US-VISIT could move again

The White House's budget request for fiscal 2013 proposes another shift in oversight for the Homeland Security Department's US-VISIT biometric technology program, among other IT-related changes.


The Homeland Security Department’s huge US-VISIT biometric technology program could be reshuffled into another agency—this time into the Customs and Border Protection directorate, according to the president’s budget proposal for fiscal 2013 released on Feb. 13.

Funding for the U.S. Visitor and Immigrant Status Indicator Technology program would drop to $262 million, from $312 million this year, under the plan.

Those are among the changes slated for major information technology programs in the department in the next fiscal year if the president's budget passes with those provisions intact.

The longstanding US-VISIT program is one of the largest ongoing IT programs in the department, costing more than $300 million a year since 2004. It is a system that collects fingerprints and photographs from most international visitors to the United States. The prints are then checked against various databases. Congress has been asking for fingerprint checks to verify when the visitors leave.

US-VISIT initially was created as a stand-alone program before moving into the National Protection and Programs Directorate in 2007. Under the new plan, it would move into customs and border protection. The budget document provides no explanation for the proposed move.

Another high-profile IT-related program, Border Security Fencing, Infrastructure & Technology, would be reduced to $327 million under the president’s plan, down from $783 million this year and $447 million in fiscal 2011.

The border infrastructure account in the past has paid for the Secure Border Initiative network (SBInet) “virtual fence” construction in Arizona. The network is composed of video cameras, radars and other sensors strung on towers and connected with an operations center.

More than $1 billion was spent on program development and deployment for the first phase over a portion of the Arizona-Mexico border. Secretary Janet Napolitano last year canceled the remainder of SBInet and said future border technology mixes would be selected and deployed based on the geographic characteristics of each sector.

For each proposed deployment, Congress has required an investment and management plan, along with a description of mission requirements and how the technology will address capability gaps.

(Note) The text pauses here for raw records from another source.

(** What the exact answers assume is needed: a lost override query leaves the
    guild's answer in force, so a channel hidden by an override opens to
    everybody the guild lets in ... *)
Theorem lost_override_is_ignored u g ch relation allowed w :
  faults (tick w) ≠ NoFault →
  is_Some (assoc relation relationToName) →
  Authz.applyChannelOverride (uuid_print u) g (uuid_print ch) relation allowed w = (Ok allowed, bump w).
Proof.
  intros Hf [name Hr]. unfold Authz.applyChannelOverride. rewrite Hr, !with_uuid_print.
  unfold mbind, gom_bind, try, query, sql, external.
  destruct (faults (tick w)); [done|reflexivity|]. by destruct w.
Qed.
(** ... and a channel is looked up in the cache first, whatever the tables
    say: one that was deleted keeps its guild until the entry expires. *)
Theorem cached_channel_outlives_deletion ch e w :
  w.(chanGuildCache) !! uuid_print ch = Some e → (clock w.(tick) < cge_expiresAt e)%Z →
  Authz.resolveChannelGuild (uuid_print ch) w =
    (Ok (cge_guildID e, string_eqb (cge_guildID e) ""), bump w).
Proof.
  intros He Ht. unfold Authz.resolveChannelGuild, mbind, gom_bind, now, gets. simpl.
  rewrite He. by apply Z.ltb_lt in Ht as ->.
Qed.

Lemma isOwnerOrAdmin_run u g w :
  fault_free →
  Authz.isOwnerOrAdmin (uuid_print u) (uuid_print g) w = (Ok (ownerOrAdminSQL w.(db) u g), bump w).
Proof.
  intros Hn. unfold Authz.isOwnerOrAdmin. rewrite !with_uuid_print. apply query_or_run, Hn.
Qed.

Lemma isDMMember_run u ch w :
  fault_free →
  Authz.isDMMember (uuid_print u) (uuid_print ch) w = (Ok (Queries.dm_live w.(db) ch u), bump w).
Proof.
  intros Hn. unfold Authz.isDMMember. rewrite !with_uuid_print. apply query_or_run, Hn.
Qed.
End ChannelRuns.

(** ** The role hierarchy *)
Lemma canActOnSQL_asym d a b g : canActOnSQL d a b g = true → canActOnSQL d b a g = false.
Proof.
  unfold canActOnSQL. destruct (owner_sql d a g), (owner_sql d b g); simpl; try done.
  intros ?%Z.ltb_lt. apply Z.ltb_ge. lia.
Qed.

Another major customs and border protection system to be allocated funds would be the Automated Commercial Environment, which automates business processes for processing incoming goods, would receive $141 million in fiscal 2013, from $212 million in fiscal 2012. Critical Operations Protection and Processing Support (COPPS), which provides infrastructure support for trade-related activities, would be budgeted at $187 million, from $207 million this year.

Other IT-related accounts included in President Barack Obama’s budget document included the DHS’ Office of the Chief Information Officer, which would receive $313 million in fiscal 2013, down from $327 million this year.

The Homeland Security Data Network, within the CIO’s office budget, would receive $42 million, down from $44 million. Data Center Consolidation within the CIO’s budget would receive $65 million, down from $70 million.

Funding for DHS headquarters consolidation at the St. Elizabeth’s campus in Washington, DC would rise to $89 million, from $56 million this year.